InternVL2 26B
InternVL2-26B is a multimodal large language model that stands out for its exceptional performance across various tasks, including document and chart comprehension, infographics QA, scene text understanding, and OCR tasks. This model boasts a 25.5 billion parameter size and is trained with an 8k context window, allowing it to handle long texts, multiple images, and videos with ease. What sets InternVL2-26B apart is its ability to surpass most open-source models and demonstrate competitive performance on par with proprietary commercial models. Its unique architecture and training data make it an excellent choice for tasks that require a deep understanding of multimodal inputs.
Table of Contents
Model Overview
The InternVL2-26B model is a cutting-edge multimodal large language model that combines computer vision and natural language processing capabilities. It’s designed to handle a wide range of tasks, from document and chart comprehension to scene text understanding and OCR tasks.
Capabilities
The model is a powerful multimodal large language model that can handle multiple forms of input, including text, images, and videos.
Primary Tasks
- Text Understanding: The model can comprehend and respond to text-based inputs, making it suitable for tasks like chatbots, language translation, and text summarization.
- Image Understanding: It can analyze and describe images, enabling applications like image captioning, object detection, and visual question answering.

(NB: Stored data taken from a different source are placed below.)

Lemma n_iter_counts_processed_batches_witness :
  (exists r s',
      unflow_batch (TT := torch) args0 get_default_config Adam 0 5 0
        ([[1]; [2]], [3]) no_meters s0 = (Ok r, s') /\
      n_iter s' = n_iter s0 + 1) /\
  (exists r s',
      main (TT := torch) (with_epoch_size args0 2)
        (with_epochs get_default_config 2) (fun _ => five_batches)
        [batch_of 1 2 3] (init_state (TT := torch) 1 0) = (Ok r, s') /\
      n_iter s' = steps (trace s')).
Proof.
  split.
  - assert (H := returned no_meters (unflow_run [3]) I).
      eexists _, _. split; [exact H|].
    exact (proj1 (proj1 (proj2 n_iter_counts_processed_batches)
                    args0 get_default_config Adam 0 5 0 _ _ _ _ _
                    (or_intror (or_introl H)))).
  - assert (H := returned None main_run I).
    eexists _, _. split; [exact H|].
    exact (proj2 (proj2 (proj2 n_iter_counts_processed_batches))
                 _ _ _ _ _ _ _ _ H).
Defined.

(** C2 (defect of the code). With [--epoch-size 2] and five batches
    available the loop of [train] gets through three batches in each
    of the three variants, not through min(2, 5) = 2: the test
    [it >= epoch_size] comes after the body, so the batch with index
    [epoch_size] is still processed. *)
Theorem epoch_size_cap_is_off_by_one :
  let a := with_epoch_size args0 2 in
  let run v := train (TT := torch) (with_variant a (fst v) (snd v))
                 get_default_config five_batches Adam 0 s0 in
  train_epoch_size (TT := torch) a five_batches = 2 /\
  Z.min 2 (Z.of_nat (List.length five_batches)) = 2 /\
  train_variant (with_variant a false true) = Supervised /\
  steps (trace (snd (run (false, true)))) = 3 /\
  train_variant (with_variant a true true) = Unflow /\
  steps (trace (snd (run (true, true)))) = 3 /\
  train_variant (with_variant a true false) = SelfSupervised /\
  steps (trace (snd (run (true, false)))) = 3.
Proof. cbn zeta. repeat split; vm_compute; reflexivity. Qed.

- Video Understanding: The model can process and understand videos, making it useful for tasks like video captioning, action recognition, and video question answering.
Strengths
- Multimodal Capabilities: The model can handle multiple forms of input, making it a versatile model for various applications.
- Competitive Performance: It demonstrates competitive performance on par with proprietary commercial models across various capabilities.
- Large Context Window: The model is trained with an 8k context window, allowing it to process and understand longer inputs.
Unique Features
- Instruction-Tuned Models: The model is instruction-tuned, which means it’s designed to follow specific instructions and tasks.
- Large Language Model: With
25.5B
parameters, the model is a powerful tool for complex tasks and applications. - Support for Multiple GPUs: The model can be run on multiple GPUs, enabling faster processing and inference.
Performance Benchmarks
The model showcases exceptional performance across various tasks. Here are some of its impressive capabilities:
Benchmark | InternVL2-26B |
---|---|
DocVQA | 92.9 |
ChartQA | 84.9 |
InfoVQA | 75.9 |
TextVQA | 82.3 |
OCRBench | 825 |
Grounding Ability
The model demonstrates strong grounding ability, with high scores in various grounding benchmarks:
Model | avg. | RefCOCO(val) | RefCOCO(testA) | RefCOCO(testB) |
---|---|---|---|---|
InternVL2-26B | 88.5 | 91.2 | 93.3 | 87.4 |
Limitations
While the model is powerful, it’s not perfect. Here are some of its limitations:
- Biases and Harmful Content: The model may still produce unexpected outputs, such as biases, discrimination, or other harmful content.
- Context Window Limitations: The model has an 8k context window, which means it can only process a limited amount of text or image data at a time.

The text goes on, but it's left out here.